Answ. It is your sin, that you take a falsehood to be a truth. God hath appointed means for the cure of blindness and error, as well as other sins; or else the world were in a miserable case. Come into the light, with due self-suspicion, and impartiality, and diligently use all God's means, and avoid the causes of deceit and error, and the light of truth will at once show you the truth, and show you that before you erred. In the mean time sin will be sin, though you take it to be duty, or no sin.
Quest. VII. But seeing he that knoweth his master's will and doth it not, shall be beaten with many stripes; and he that knoweth it not, with few; is it not my duty chiefly to avoid the many stripes, by avoiding sinning against my conscience or knowledge?
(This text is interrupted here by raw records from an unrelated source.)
Lemma takes_SelectSingle `{Env} p t : takes_one (SelectSinglePartitionedTaskWorker_run p t).
Proof.
  intros w Hwf. destruct (decide (id_ok t)) as [Ht|Ht].
  - eapply select_post_takes; [by apply SelectSingle_spec|done..].
  - unfold SelectSinglePartitionedTaskWorker_run. rewrite bind_read.
    destruct (pick_row_cases (free_workers p (w_db w)) w) as [[_ E]|(r & _ & E)]; run_bind E.
    + by intros Hz.
    + by rewrite (bind_trap _ _ _ _ _ (insertTask_null _ _ _ _ _ Ht)).
Qed.

#[export] Instance fifo_queues `{Env} s : Queues selects (PartitionedFIFOScheduler.asyncSchedule s).
Proof.
  intros w. unfold PartitionedFIFOScheduler.asyncSchedule, mbind, M_bind, c_rand, int_rem.
  case_decide; [done|]. split; [done|]. split; [done|]. eexists. split; [|done].
  eexists. split; [apply takes_SelectWorker|done].
Qed.

#[export] Instance fifo_local_queues `{Env} s : Queues selects (PartitionedLocalFIFOScheduler.asyncSchedule s).
Proof.
  intros w. unfold PartitionedLocalFIFOScheduler.asyncSchedule, mbind, M_bind, c_rand, int_rem.
  cbn. case_decide; [done|]. split; [done|]. split; [done|]. eexists. split; [|done].
  eexists. split; [apply takes_SelectOrderedWorker|done].
Qed.

#[export] Instance single_queues `{Env} s : Queues selects (SinglePartitionedFIFOTaskScheduler.asyncSchedule s).
Proof.
  intros w. unfold SinglePartitionedFIFOTaskScheduler.asyncSchedule, mbind, M_bind, c_rand, int_rem.
  cbn. case_decide; [done|]. split; [done|]. split; [done|]. eexists. split; [|done].
  eexists. split; [apply takes_SelectSingle|done].
Qed.

Lemma scheduler_queues `{Env} c algo s :
  constructScheduler c algo = Some s -> Queues selects (asyncSchedule_any s).
Proof.
  unfold constructScheduler. repeat (case_match; [intros [= <-]; cbn; apply _|]). done.
Qed.

(** ** The accounts of a thread *)

Section Paced.
Context `{Env, Samples} (maxOutstanding : Z) (asched : M world bool).
Context (round_trip : nat -> Z) (clock : nat -> Z) (mainFinished : nat -> bool) (ready : nat -> list nat).
Context (i0 C : Z) `{!Queues selects asched}.

Abbreviation acc := (accounts i0 selects (taken C)).

Lemma clock_accounts sent :
  ends (acc sent) (getCurrTimeUsec clock) (fun _ => acc sent).
Proof. intros s Hs. by apply (accounts_same _ _ _ sent s). Qed.

Lemma interval_accounts g sent :
  ends (acc sent) (next_interval g) (fun _ => acc sent).
Proof.
  intros s Hs. unfold next_interval. destruct (generate_usec g (at_samples s)); [|done].
  by apply (accounts_same _ _ _ sent s).
Qed.

Lemma paced_turn_accounts g times sent :
  ends (acc sent) (paced_turn maxOutstanding asched round_trip clock ready g times)
    (fun _ s => exists k, (0 <= k <= 1)%nat /\ acc (sent + k) s).
Proof using All.
  destruct times as [cur next]. unfold paced_turn.
  eapply (triple_bind _ _ _ (fun _ s => exists k, (0 <= k <= 1)%nat /\ acc (sent + k) s)).
  - destruct (next <=? cur).
    + apply (sending_accounts i0 selects (taken C) asched sent (fun _ => _)).
      apply (triple_bind _ _ _ (fun _ => acc (S sent))).
      { eapply runOnce_accounts, _. } intros _.
      apply (triple_bind _ _ _ (fun _ => acc (S sent))); [apply interval_accounts|]. intros d.
      apply triple_ret. intros s Hs. exists 1%nat. rewrite Nat.add_1_r. split; [lia|done].
    + apply triple_ret. intros s Hs. exists 0%nat. rewrite Nat.add_0_r. split; [lia|done].
  - intros next' s (k & Hk & Hs). pose proof (clock_accounts (sent + k) s Hs) as Hc.
    unfold mbind, M_bind. destruct (getCurrTimeUsec clock s) as [[t|tr|] s']; [|done|done].
    cbn. by exists k.
Qed.

Lemma paced_turn_tests g times :
  preserves same_tests (paced_turn maxOutstanding asched round_trip clock ready g times).
Proof.
  destruct times as [cur next]. unfold paced_turn.
  assert (preserves same_tests (next_interval g)) as Hg
    by (intros s; unfold next_interval; by destruct (generate_usec g (at_samples s))).
  apply preserves_bind; [apply _| |intros nt; apply preserves_bind; [apply _|done|intros; apply preserves_ret, _]].
  case_match; [|apply preserves_ret, _].
  apply preserves_bind; [apply _|apply tests_world|]. intros b.
  apply preserves_bind; [apply _|apply preserves_assert, _|]. intros _.
  apply preserves_bind; [apply _|by apply tests_modify|]. intros _.
  apply preserves_bind; [apply _|apply tests_runOnce|]. intros _.
  apply preserves_bind; [apply _|done|]. intros d. apply preserves_ret, _.
Qed.

Lemma fast_turn_accounts sent :
  ends (acc sent) (send_turn maxOutstanding round_trip check_worker ready asched)
    (fun _ s => exists k, (1 <= k <= 1)%nat /\ acc (sent + k) s).
Proof using All.
  eapply triple_weaken; [eapply send_turn_accounts; apply _|done|].
  intros [] s Hs. exists 1%nat. rewrite Nat.add_1_r. split; [lia|done].
Qed.

(** The loop of either kind, until the [n]-th reading of the flag stops it. *)
Lemma send_loop_accounts iaGen n s :
  acc 0 s -> (forall k, (k < n)%nat -> mainFinished (at_tests s + k)%nat = false) ->
  mainFinished (at_tests s + n)%nat = true ->
  match send_loop maxOutstanding asched round_trip clock mainFinished ready iaGen (S n) s with
  | (Done _, s') => exists m, (m <= S n)%nat /\ (iaGen = None -> m = S n) /\ acc m s'
  | (Trap _, _) => True
  | (OutOfFuel, _) => False
  end.
Proof using All.
  intros Hs Hf Ht. unfold send_loop. destruct iaGen as [g|].
  - rewrite (bind_done (getCurrTimeUsec clock) _ _ _ _ eq_refl).
    unfold mbind at 1, M_bind at 1, next_interval at 1.
    destruct (generate_usec g (at_samples _)) as [d|]; [|done].
    unfold mbind at 1, M_bind at 1.
    match goal with |- context [do_while mainFinished ?turn (S n) ?x ?s1] =>
      pose proof (do_while_accounts mainFinished i0 selects (taken C) turn 0
        (paced_turn_accounts g) (paced_turn_tests g) n x 0 s1
        ltac:(by apply (accounts_same _ _ _ 0 s)) Hf Ht) as Hd;
      destruct (do_while mainFinished turn (S n) x s1) as [[x'|t|] s']; [|done|done]
    end.
    destruct Hd as (m & Hm & Hacc). exists m. split; [lia|]. split; [done|]. exact Hacc.
  - pose proof (do_while_accounts mainFinished i0 selects (taken C)
      (fun _ : unit => send_turn maxOutstanding round_trip check_worker ready asched) 1
      (fun _ => fast_turn_accounts) (fun _ => tests_send_turn maxOutstanding round_trip check_worker ready asched)
      n tt 0 s Hs Hf Ht) as Hd.
    destruct (do_while mainFinished _ (S n) tt s) as [[x'|t|] s']; [|done|done].
    destruct Hd as (m & Hm & Hacc). exists m. split; [lia|]. split; [lia|exact Hacc].
Qed.
End Paced.

(** C25: a thread of the asynchronous benchmark, with any of its algorithms and
    with or without a distribution of arrivals, always ends, whatever the event
    loop finds ready and in whatever order the answers arrive.  When nothing
    stopped it (a failed call, a request without a worker, a full array), all
    requests were answered: none is outstanding, the counter of the callback is
    back at zero, each request has its latency in a slot of its own, and each
    took exactly one unit of capacity of the database. *)
Theorem async_thread_accounts `{En : Env, Sm : Samples} c algo sched iaGen (round_trip clock : nat -> Z)
    (mainFinished : nat -> bool) (ready : nat -> list nat) (pick : nat -> nat) n w index :
  constructScheduler c algo = Some sched ->
  wf_db (w_db w) -> w_inflight w = [] -> 0 <= index <= kMaxEntries ->
  (forall k, (k < n)%nat -> mainFinished k = false) -> mainFinished n = true ->
  match SchedulerThread (maxOutstanding c) (asyncSchedule_any sched) round_trip clock mainFinished ready
          iaGen (S n) pick (new_thread w index) with
  | (Done _, s) => exists m, (m <= S n)%nat /\ (iaGen = None -> m = S n) /\
      outstanding s = [] /\ outCnt_ s = 0 /\
      (latencies s).*1 = seqZ index (Z.of_nat m) /\ latsArrayIndex s = index + Z.of_nat m /\
      total_capacity (w_db (at_world s)) = total_capacity (w_db w) - Z.of_nat m
  | (Trap _, _) => True
  | (OutOfFuel, _) => False
  end.
Proof.
  intros Hc Hwf Hw Hi Hf Ht. pose proof (scheduler_queues c algo sched Hc) as Hq.
  unfold SchedulerThread. rewrite (bind_done (modify _) _ _ _ _ eq_refl).
  set (C := total_capacity (w_db w)).
  assert (accounts index selects (taken C) 0 (set_out 0 (new_thread w index))) as Hs
    by (apply accounts_start; [done|done|split; [done|symmetry; apply Z.sub_0_r]]).
  pose proof (send_loop_accounts (maxOutstanding c) (asyncSchedule_any sched) round_trip clock
    mainFinished ready index C iaGen n _ Hs Hf Ht) as H1.
  unfold mbind at 1, M_bind at 1.
  destruct (send_loop _ _ _ _ _ _ iaGen (S n) _) as [[[]|t|] s1]; [|done|done].
  destruct H1 as (m & Hm & Hm' & H1). rewrite (bind_done get _ _ _ _ eq_refl).
  pose proof (drain_accounts (maxOutstanding c) round_trip check_worker index selects (taken C) pick _ _ _
    H1 (le_n _)) as H2.
  destruct (drain _ _ _ _ pick s1) as [[[]|t|] s2]; [|done|done]. destruct H2 as [H2 He].
  destruct (accounts_drained index selects (taken C) _ _ H2 He) as (D1 & D2 & D3 & [_ D4]).
  exists m. by split_and!.
Qed.

(** A turn without answers. *)
Lemma send_turn_silent `{Env} maxOutstanding asched `{!Queues selects asched} (round_trip : nat -> Z) s :
  match send_turn maxOutstanding round_trip check_worker (fun _ => []) asched s with
  | (Done _, s') => outCnt_ s' = outCnt_ s + 1 /\ at_tests s' = at_tests s /\
      length (outstanding s') = S (length (outstanding s))
  | (Trap _, _) => True
  | (OutOfFuel, _) => False
  end.
Proof.
  unfold send_turn. pose proof (queues (at_world s)) as Hq.
  unfold mbind at 1, M_bind at 1, on_world at 1.
  destruct (asched (at_world s)) as [[b|t|] w']; [|done|done]. destruct Hq as (-> & _ & rq & _ & Hw).
  rewrite (bind_done (assertM true) _ _ _ _ eq_refl), (bind_done (modify _) _ _ _ _ eq_refl),
    (bind_done get _ _ _ _ eq_refl).
  assert (length (w_inflight w') = S (length (outstanding s))) as Hl
    by (unfold outstanding; rewrite Hw, length_app; cbn; lia).
  destruct (maxOutstanding <=? _); [|destruct (_ <? _)]; by split_and!.
Qed.

(** [maxOutstanding] is no bound: [runOnce] returns at once when no answer
    is ready, and the loop sends the next request all the same; while no answer
    arrives every turn leaves one more request outstanding. *)
Theorem outstanding_is_unbounded `{En : Env, Sm : Samples} c algo sched (round_trip clock : nat -> Z)
    (mainFinished : nat -> bool) n s :
  constructScheduler c algo = Some sched ->
  (forall k, (k < n)%nat -> mainFinished (at_tests s + k)%nat = false) ->
  mainFinished (at_tests s + n)%nat = true ->
  match send_loop (maxOutstanding c) (asyncSchedule_any sched) round_trip clock mainFinished
          (fun _ => []) None (S n) s with
  | (Done _, s') => outCnt_ s' = outCnt_ s + Z.of_nat (S n) /\
                    length (outstanding s') = (length (outstanding s) + S n)%nat
  | (Trap _, _) => True
  | (OutOfFuel, _) => False
  end.
Proof.
  intros Hc. pose proof (scheduler_queues c algo sched Hc) as Hq. unfold send_loop.
  set (turn := fun _ : unit => send_turn (maxOutstanding c) round_trip check_worker (fun _ => [])
    (asyncSchedule_any sched)).
  revert s. induction n as [|n IH]; intros s Hf Ht;
    match goal with |- context [do_while mainFinished turn (S ?m) tt s] =>
      change (do_while mainFinished turn (S m) tt s) with
        ((x' ← turn tt; finished ← test_finished mainFinished;
          if (finished : bool) then mret x' else do_while mainFinished turn m x') s) end;
    pose proof (send_turn_silent (maxOutstanding c) (asyncSchedule_any sched) round_trip s) as H1;
    fold (turn tt) in H1; unfold mbind at 1, M_bind at 1;
    (destruct (turn tt s) as [[[]|t|] s1]; [|done|done]); destruct H1 as (H1 & H2 & H3);
    rewrite (bind_done (test_finished mainFinished) _ _ _ _ eq_refl), H2.
  - rewrite Nat.add_0_r in Ht. rewrite Ht. cbn. unfold outstanding in *. cbn. lia.
  - replace (mainFinished (at_tests s)) with false
      by (symmetry; rewrite <- (Nat.add_0_r (at_tests s)); apply Hf; lia).
    pose proof (IH (set_tests (S (at_tests s)) s1)
      ltac:(intros k Hk; cbn; rewrite <- Nat.add_succ_r; apply Hf; lia)
      ltac:(cbn; by rewrite <- Nat.add_succ_r)) as Hn.
    destruct (do_while mainFinished turn (S n) tt _) as [[[]|t|] s2]; [|done|done].
    unfold outstanding in *. cbn [outCnt_ at_world set_tests] in *. lia.
Qed.

(** ** Examples *)

Definition async_demo : config :=
  {| numSchedulers := 1; numClientThreads := 1; numWorkers := 2; numTasks := 8; partitions := 2;
     workerCapacity := 9; probMultiTx := f32_of_int 0; measureIntervalMsec := 2000;
     totalExecTimeMsec := 10000; arrivalDelay := 0; reqPerSec := f64_of_int 100;
     reqDist := kNoDist; scheduleAlgo := kFifoAlgo; maxOutstanding := 2; cleanDB := false;
     noSetupDB := false; serverAddr := "localhost" |}.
Answ. 1. Your duty is to avoid both; and if both were not sinful, they would not both be punished with stripes. 2. Your conscience is not your knowledge when you err, but your ignorance. Conscience, as it signifieth the faculty of knowing, may be said to be conscience when it erreth; as reason is reason, in the faculty, when we err. And conscience, as to an erring act, may be called conscience, so far as there is any true knowledge in the act: as a man is said to see, when he misjudgeth of colours, or to reason, when he argueth amiss. But, so far as it erreth, it is no conscience in act at all; for conscience is science, and not nescience. You sin against your knowledge when you sin against a well-informed conscience, but you sin in ignorance when you sin against an erring conscience. 3. And if the question be not, what is your duty, but, which is the smaller sin, then it is true, that, cæteris paribus, it is a greater sin to go against your judgment, than to follow it. But yet, other imparities in matter and circumstances may be an exception against this rule.
Quest. VIII. But it is not possible for every man presently to know all his duty, and to avoid all error about his duty. Knowledge must be got in time. All men are ignorant in many things: should I not then in the mean time follow my conscience?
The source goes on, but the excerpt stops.